Um importante desafio para o regulador é determinar qual política regulatória será mais adequada, diante do trade-off existente entre eficiência e custo da renda informacional: ao mesmo tempo em que deseja extrair renda dos regulados, de forma a viabilizar a modicidade tarifária, o regulador também se importa com o incentivo à redução de custos, com vistas ao incremento da produtividade do setor regulado. Com base nesse cenário, é correto afirmar que:
- A)a regulação por incentivos pelo método yardstick é um aprimoramento do regime de tarifação pelo preço teto, em que o risco de variação do resultado é compartilhado entre regulado e consumidores. Desse modo, consegue-se maior incentivo para redução de custos, sem extração de renda informacional, beneficiando a modicidade tarifária;
Errada, porque o yardstick competition compara empresas similares para definir a tarifa e não é simplesmente um aprimoramento do price cap com compartilhamento de risco nesses termos.
- B)na regulação pelo preço teto puro, a firma regulada é incentivada a exercer esforços para minimizar os custos produtivos por ser beneficiária residual da sua possível redução. Contudo, tal regulação tende a não gerar preços módicos, pois é frágil em extrair renda informacional, privilegiando assim a eficiência produtiva comparada à eficiência alocativa;
Certa, porque no preço teto puro a firma retém ganhos de eficiência, tem forte incentivo para reduzir custos e, ao mesmo tempo, o regulador extrai pouca renda informacional.
- C)a regulação para competição no mercado é realizada via contrato de concessão (franchise bidding) por um prazo longo. Como as regras são preestabelecidas, é possível estabelecer um processo competitivo de tal forma que há aumento do custo regulatório e do problema de moral hazard e a ocorrência do denominado efeito Averch-Johnson;
Errada, porque franchise bidding busca competição pela concessão e não aumenta, como regra, o custo regulatório nem o moral hazard; a referência ao efeito Averch-Johnson está deslocada.
- D)no regime de tarifação pelo custo do serviço, dado que as tarifas são definidas ex-post, sendo a firma compensada por todos os custos incorridos, há redução do problema associado tanto ao moral hazard quanto à seleção adversa, gerando altos incentivos para a firma minimizar custos e aumentar a sua produtividade, resultado do denominado efeito ratchet;
Errada, porque a tarifação pelo custo do serviço tende a repassar custos ao consumidor e reduzir incentivos à eficiência, não aumentá-los, e o efeito ratchet não é descrito corretamente.
- E)a regulação por incentivos pelo método sliding scale é uma variação do regime de tarifação por custo do serviço, em que a performance de uma firma regulada em um setor é utilizada como benchmark para outros setores similares. Desse modo, consegue-se redução substancial do custo regulatório, benefício à eficiência alocativa e maior incentivo para redução de custos produtivos.
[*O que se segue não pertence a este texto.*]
(** The fields of [a] that are in the mask; the others are zero. *)
Definition project (mask : list Z) (a : Attributes) : Attributes :=
  let sel {A} (k : Z) (v zero : A) := if Has mask k then v else zero in
  mkAttributes mask
    (sel AttrType (a_Type a) 0) (sel AttrSize (a_Size a) 0)
    (sel AttrFSID (a_FSID a) (mkFSID 0 0)) (sel AttrFileID (a_FileID a) 0)
    (sel AttrMode (a_Mode a) 0) (sel AttrNumLinks (a_NumLinks a) 0)
    (sel AttrOwner (a_Owner a) []) (sel AttrOwnerGroup (a_OwnerGroup a) [])
    (sel AttrRawDev (a_RawDev a) (mkSpecData 0 0)) (sel AttrSpaceUsed (a_SpaceUsed a) 0)
    (sel AttrTimeAccess (a_TimeAccess a) zeroTime) (sel AttrTimeMetadata (a_TimeMeta a) zeroTime)
    (sel AttrTimeModify (a_TimeModify a) zeroTime).

(** Assigning one attribute of [a] to [d]. *)
Definition copy_attr (a : Attributes) (num : Z) (d : Attributes) : Attributes :=
  if num =? AttrType then set_a_Type (a_Type a) d
  else if num =? AttrSize then set_a_Size (a_Size a) d
  else if num =? AttrFSID then set_a_FSID (mkFSID (Major (a_FSID a)) (Minor (a_FSID a))) d
  else if num =? AttrFileID then set_a_FileID (a_FileID a) d
  else if num =? AttrMode then set_a_Mode (a_Mode a) d
  else if num =? AttrNumLinks then set_a_NumLinks (a_NumLinks a) d
  else if num =? AttrOwner then set_a_Owner (a_Owner a) d
  else if num =? AttrOwnerGroup then set_a_OwnerGroup (a_OwnerGroup a) d
  else if num =? AttrRawDev then set_a_RawDev (mkSpecData (Spec1 (a_RawDev a)) (Spec2 (a_RawDev a))) d
  else if num =? AttrSpaceUsed then set_a_SpaceUsed (a_SpaceUsed a) d
  else if num =? AttrTimeAccess then set_a_TimeAccess (a_TimeAccess a) d
  else if num =? AttrTimeMetadata then set_a_TimeMeta (a_TimeMeta a) d
  else if num =? AttrTimeModify then set_a_TimeModify (a_TimeModify a) d
  else d.

Lemma time_Unix_ok t : time_ok t -> time_Unix (unix t) (nanosecond t) = t.
Proof.
  destruct t as [s n]. intros [Hs Hn]. unfold time_Unix. cbn in *.
  rewrite Z.div_small, Z.mod_small, Z.add_0_r by done. f_equal. int_lia.
Qed.

Lemma parses_decodeTime t : time_ok t -> parses decodeTime (wire_time t) t.
Proof.
  intros Ht. pose proof Ht as [Hs Hn].
  eapply parses_bind; [by apply parses_Int64|].
  eapply parses_bind_last; [apply parses_Uint32; int_lia|].
  eapply parses_bind_last; [apply parses_Err|]. cbn. rewrite time_Unix_ok by done. apply parses_ret.
Qed.

Lemma cuts_Int64 v : cuts D.Int64 (wire_u64 (u64 v)).
Proof. apply cuts_map, cuts_Uint64. Qed.

Lemma cuts_bind_ret {A B C} (m : Dec A) (m' : Dec B) (f : A -> B -> C) b1 b2 a :
  cuts m b1 -> parses m b1 a -> cuts m' b2 -> Sticky m' ->
  cuts (v ← m; w ← m'; mret (f v w)) (b1 ++ b2).
Proof. intros H1 H2 H3 ?. eapply cuts_bind; [done..|by apply cuts_map|intros; apply _]. Qed.

#[global] Instance sticky_decodeTime : Sticky decodeTime.
Proof. unfold decodeTime. apply _. Qed.

Lemma cuts_decodeTime t : time_ok t -> cuts decodeTime (wire_time t).
Proof.
  intros [Hs Hn]. eapply cuts_bind; [apply cuts_Int64|by apply parses_Int64| |intros; apply _].
  intros d q Hd Hf E Hq. destruct (cuts_Uint32 _ d q Hd Hf E Hq) as (e & He & Hc).
  unfold mbind, Dec_bind, D.Err. destruct (D.Uint32 d) as [v d1]. cbn in *. eauto.
Qed.

#[export] Hint Resolve parses_decodeTime cuts_decodeTime cuts_Uint32 cuts_Uint64 cuts_Opaque : nfs.

(** The three obligations of a field read by one primitive, and by two. *)
Lemma knows_one {A B} (m : Dec B) (set : B -> A -> A) bs v a :
  parses m bs v -> cuts m bs -> exists p, Some (x ← m; mret (set x a)) = Some p
    /\ parses p bs (set v a) /\ cuts p bs.
Proof.
  intros Hp Hc. eexists. split; [done|]. split.
  - eapply parses_bind_last; [exact Hp|apply parses_ret].
  - by apply cuts_map.
Qed.

Lemma knows_two {A B C} (m : Dec B) (m' : Dec C) (set : B -> C -> A -> A) b1 b2 v w a :
  parses m b1 v -> cuts m b1 -> parses m' b2 w -> cuts m' b2 -> Sticky m' ->
  exists p, Some (x ← m; y ← m'; mret (set x y a)) = Some p
    /\ parses p (b1 ++ b2) (set v w a) /\ cuts p (b1 ++ b2).
Proof.
  intros Hp Hc Hp' Hc' ?. eexists. split; [done|]. split.
  - eapply parses_bind; [exact Hp|]. eapply parses_bind_last; [exact Hp'|apply parses_ret].
  - eapply cuts_bind; [done..|by apply cuts_map|intros; apply _].
Qed.

Lemma decodeAttr_sticky num a m : decodeAttr num a = Some m -> Sticky m.
Proof.
  unfold decodeAttr. repeat (destruct (num =? _); [injection 1 as <-; apply _|]). done.
Qed.

Lemma decodeAttr_knows a num : attrs_ok a -> num ∈ supported ->
  knows decodeAttr (wire_attr a) (copy_attr a) num.
Proof.
  intros Ha Hnum d. unfold supported in Hnum. rewrite !elem_of_cons, elem_of_nil in Hnum.
  destruct_or?; try done; subst; unfold decodeAttr, wire_attr, copy_attr; const_ifs;
    first [ apply knows_one; eauto with nfs
          | apply (knows_two _ _ (fun x y => set_a_FSID (mkFSID x y))); eauto with nfs; apply _
          | apply (knows_two _ _ (fun x y => set_a_RawDev (mkSpecData x y))); eauto with nfs; apply _ ].
Qed.

(** One field of one assignment. *)
Ltac copy_field copy :=
  intros num d; unfold copy;
  match goal with |- context [if ?k =? num then _ else _] => destruct (Z.eqb_spec k num) as [<-|Hne] end;
  [ const_ifs; cbn; try done; by match goal with |- _ = ?x => destruct x end
  | repeat match goal with
           | |- context [if num =? ?k then _ else _] => destruct (Z.eqb_spec num k); [done || congruence|]
           end; done ].

Lemma Attributes_eta r : r = mkAttributes (a_Present r) (a_Type r) (a_Size r) (a_FSID r) (a_FileID r)
  (a_Mode r) (a_NumLinks r) (a_Owner r) (a_OwnerGroup r) (a_RawDev r) (a_SpaceUsed r)
  (a_TimeAccess r) (a_TimeMeta r) (a_TimeModify r).
Proof. by destruct r. Qed.

Lemma fold_copy_project mask a : blen mask <= 2 ^ 27 ->
  fold_left (fun d num => copy_attr a num d) (SetAttrs mask) (newAttributes mask) = project mask a.
Proof.
  intros Hm. set (r := fold_left _ _ _).
  assert (forall B (get : Attributes -> B) k v, 0 <= k ->
    (forall num d, get (copy_attr a num d) = if k =? num then v else get d) ->
    get r = if Has mask k then v else get (newAttributes mask)) as G.
  { intros B get k v Hk H. rewrite <- (existsb_SetAttrs mask k Hm Hk). by apply fold_copy_get. }
  assert (a_Present r = mask) as H0.
  { apply (fold_copy_const (copy_attr a) a_Present). intros num d. unfold copy_attr.
    repeat (destruct (num =? _); [done|]). done. }
  rewrite (Attributes_eta r). unfold project. rewrite H0. f_equal;
    match goal with |- ?get r = _ => apply (G _ get); [done|copy_field copy_attr] end.
Qed.

Lemma SetAttrs_supported mask : blen mask <= 2 ^ 27 ->
  (forall k, 0 <= k -> Has mask k = true -> k ∈ supported) -> Forall (fun num => num ∈ supported) (SetAttrs mask).
Proof.
  intros Hm Hs. destruct (SetAttrs_bounds mask Hm) as [_ Hp]. rewrite Forall_forall in Hp.
  apply Forall_forall. intros k Hk. apply Hs; [by apply Hp|]. apply SetAttrs_elem; auto.
Qed.

(** The values a server returns for [mask]: the fields of its file, in order. *)
Definition fattr_vals (mask : list Z) (a : Attributes) : bytes :=
  concat (map (wire_attr a) (SetAttrs mask)).

(** A mask and a file for the witnesses: every supported attribute. *)
Definition sample_attrs : Attributes :=
  mkAttributes [] FtypeReg (2 ^ 40) (mkFSID 7 9) 42 2541 3 (bstr "alice") (bstr "wheel")
    (mkSpecData 8 1) 4096 (mkTime 1700000000 5) (mkTime (-3) 999999999) (mkTime 12 0).

Lemma sample_attrs_ok : attrs_ok sample_attrs.
Proof. split; decide_wf. Qed.

(** ** Theorems *)

(** Attribute bitmaps.  [SetAttrs] lists exactly the attributes [Has]
    reports, each once and in increasing order, whatever the words of the
    bitmap; and the bitmap [BitmapFor] builds from any attribute numbers
    contains exactly those, so that [SetAttrs] of it is their sorted list
    without duplicates. *)
Theorem bitmap_set (b attrs : list Z) (Hb : blen b <= 2 ^ 27) (Hattrs : Forall is_u32 attrs) :
  StronglySorted Z.lt (SetAttrs b) /\
  (forall a, 0 <= a -> a ∈ SetAttrs b <-> Has b a = true) /\
  StronglySorted Z.lt (SetAttrs (BitmapFor attrs)) /\
  (forall a, 0 <= a -> a ∈ SetAttrs (BitmapFor attrs) <-> a ∈ attrs) /\
  (forall a, 0 <= a -> Has (BitmapFor attrs) a = true <-> a ∈ attrs).
Proof.
  assert (forall a, 0 <= a -> Has (BitmapFor attrs) a = true <-> a ∈ attrs) as H.
  { intros a Ha. rewrite BitmapFor_Has, existsb_exists by done. setoid_rewrite <- list_elem_of_In. split.
    - by intros (x & ? & ->%Z.eqb_eq).
    - intros. exists a. by rewrite Z.eqb_refl. }
  pose proof (BitmapFor_blen attrs Hattrs).
  split_and!; [by apply SetAttrs_bounds|by intros; apply SetAttrs_elem|by apply SetAttrs_bounds| |done].
  intros a Ha. by rewrite SetAttrs_elem, H.
Qed.

Lemma bitmap_set_witness :
  53 ∈ SetAttrs (BitmapFor [53; 1; 33; 1]) /\ SetAttrs (BitmapFor [53; 1; 33; 1]) = [1; 33; 53].
Proof.
  split; [|reflexivity].
  apply (bitmap_set [2 ^ 31] [53; 1; 33; 1]); [decide_wf|repeat constructor; decide_wf|lia|].
  apply list_elem_of_here.
Defined.

Lemma attr_decode_vals (mask : list Z) (a : Attributes) :
  blen mask <= 2 ^ 27 -> (forall k, 0 <= k -> Has mask k = true -> k ∈ supported) -> attrs_ok a ->
  attr_Decode mask (fattr_vals mask a) = inr (project mask a) /\
  forall vals missing, fattr_vals mask a = vals ++ missing -> missing <> [] ->
    exists e, attr_Decode mask vals = inl e.
Proof.
  intros Hm Hs Ha.
  assert (Forall (knows decodeAttr (wire_attr a) (copy_attr a)) (SetAttrs mask)) as Hk.
  { eapply Forall_impl; [by apply SetAttrs_supported|]. intros num Hnum. by apply decodeAttr_knows. }
  apply (decode_loop_whole decodeAttr _ _ (wire_attr a) (copy_attr a) decodeAttr_sticky);
    [done|by apply fold_copy_project].
Qed.

Lemma StandardMask_supported k : 0 <= k -> Has StandardMask k = true -> k ∈ supported.
Proof.
  intros Hk H. unfold StandardMask in H. rewrite BitmapFor_Has in H; [|repeat constructor; decide_wf|done].
  apply existsb_exists in H as (x & Hx & ->%Z.eqb_eq). apply list_elem_of_In. exact Hx.
Qed.

(** C39.  Attribute round trip.  For a mask of supported attributes and any
    file, decoding what a server sends for that mask yields the file's values
    for exactly the attributes of the mask (the fields not asked for stay
    zero, [Present] is the mask); when the values are cut short anywhere an
    error is returned, never a partial result. *)
Theorem attr_decode_roundtrip (mask : list Z) (a : Attributes)
    (Hm : blen mask <= 2 ^ 27) (Hs : forall k, 0 <= k -> Has mask k = true -> k ∈ supported)
    (Ha : attrs_ok a) :
  attr_Decode mask (fattr_vals mask a) = inr (project mask a) /\
  forall vals missing, fattr_vals mask a = vals ++ missing -> missing <> [] ->
    exists e, attr_Decode mask vals = inl e.
Proof. by apply attr_decode_vals. Qed.

Lemma attr_decode_roundtrip_witness :
  attr_Decode StandardMask (fattr_vals StandardMask sample_attrs) = inr (project StandardMask sample_attrs)
  /\ a_Owner (project StandardMask sample_attrs) = bstr "alice"
  /\ a_TimeMeta (project StandardMask sample_attrs) = mkTime (-3) 999999999.
Proof.
  split; [|split; vm_compute; reflexivity].
  refine (proj1 (attr_decode_roundtrip StandardMask sample_attrs _ _ sample_attrs_ok)).
  - vm_compute. discriminate.
  - apply StandardMask_supported.
Defined.

(** Unsupported attributes.  When the mask holds an attribute the client
    cannot decode, the first such attribute ends decoding with an error that
    names it, however many values precede and follow it; and a result is
    returned only for masks of supported attributes. *)
Theorem attr_decode_unsupported (mask pre post : list Z) (num : Z) (a : Attributes) (more : bytes)
    (Hmask : SetAttrs mask = pre ++ num :: post) (Hpre : Forall (fun k => k ∈ supported) pre)
    (Hnum : num ∉ supported) (Ha : attrs_ok a) :
  attr_Decode mask (concat (map (wire_attr a) pre) ++ more)
    = inl (Errorf "attr: cannot decode unsupported attribute %d" [Fz num]) /\
  (forall vals r, attr_Decode mask vals <> inr r).
Proof.
  assert (forall d, decodeAttr num d = None) as Hnone.
  { intros d. unfold decodeAttr. unfold supported in Hnum. rewrite !not_elem_of_cons in Hnum.
    destruct_and!. repeat match goal with |- context [num =? ?k] => destruct (Z.eqb_spec num k); [done|] end.
    done. }
  split.
  - unfold attr_Decode. rewrite Hmask.
    edestruct (decode_loop_unsupported decodeAttr "attr: cannot decode unsupported attribute %d"
      "attr: decoding attribute %d: %w" (wire_attr a) (copy_attr a) pre num post) as (d' & -> & _);
      [|exact Hnone|by apply (Build_healthy (Decoder.NewDecoder (bytes_NewReader _)))|..].
    + eapply Forall_impl; [exact Hpre|]. intros k Hk. by apply decodeAttr_knows.
    + cbn. by rewrite app_nil_r.
    + done.
  - intros vals r E. unfold attr_Decode in E. rewrite Hmask in E.
    destruct (decode_loop _ _ _ _ _ _) as [res d'] eqn:El. cbn in E. subst res.
    apply decode_loop_inr in El as [_ Hf]; [|done].
    apply Forall_app in Hf as [_ [(d & m & Hd) _]%Forall_cons]. congruence.
Qed.

Lemma attr_decode_unsupported_witness :
  attr_Decode (BitmapFor [AttrType; AttrMaxName]) (wire_u32 FtypeDir ++ wire_u32 255)
  = inl (Errorf "attr: cannot decode unsupported attribute %d" [Fz 30]).
Proof.
  refine (proj1 (attr_decode_unsupported (BitmapFor [AttrType; AttrMaxName]) [AttrType] [] AttrMaxName
    (mkAttributes [] FtypeDir 0 (mkFSID 0 0) 0 0 0 [] [] (mkSpecData 0 0) 0 zeroTime zeroTime zeroTime)
    (wire_u32 255) _ _ _ _)).
  - vm_compute. reflexivity.
  - repeat constructor; apply list_elem_of_In; left; reflexivity.
  - unfold supported. rewrite !not_elem_of_cons, elem_of_nil. split_and!; (discriminate || exact id).
  - split; decide_wf.
Defined.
Errada, porque sliding scale é mecanismo de compartilhamento de ganhos e não uma forma de comparar firmas como benchmark entre setores; a descrição confunde instrumentos distintos.
Gabarito: B
A questão trata do velho dilema da regulação: quanto mais o regulador tenta proteger o consumidor e puxar a tarifa para baixo, mais ele precisa lidar com o incentivo da empresa para cortar custos e ser eficiente. Em economia da regulação, isso aparece no trade-off entre eficiência alocativa e eficiência produtiva. Se a tarifa reproduz muito bem os custos da firma, o consumidor tende a perder; se o regulador aperta demais, a firma pode perder o estímulo para inovar e reduzir custos. O preço teto puro é um modelo clássico de regulação por incentivos. Nele, a firma fica com parte do ganho obtido ao reduzir custos, porque a tarifa não sobe automaticamente quando ela gasta menos. Isso faz a empresa virar, em parte, a beneficiária residual da própria eficiência, o que aumenta o incentivo para produzir melhor e gastar menos. Ao mesmo tempo, justamente por não repassar toda a informação de custos ao regulador, esse modelo extrai pouco da renda informacional e pode não garantir a menor tarifa possível no curto prazo. Por isso, o item B está correto: o preço teto puro favorece a eficiência produtiva, mas é fraco para extrair renda e, assim, pode não gerar tarifas tão módicas quanto regimes mais intervencionistas. Essa é uma formulação bem alinhada com a doutrina de regulação econômica e com a lógica dos modelos de price cap, consagrados na literatura de incentivos regulatórios. As demais alternativas misturam conceitos. Há troca entre yardstick, sliding scale, custo do serviço e até efeitos como moral hazard, seleção adversa e Averch-Johnson, que não aparecem do jeito descrito. A banca costuma fazer isso: joga nomes corretos na frase errada, como quem monta um quebra-cabeça com peças trocadas.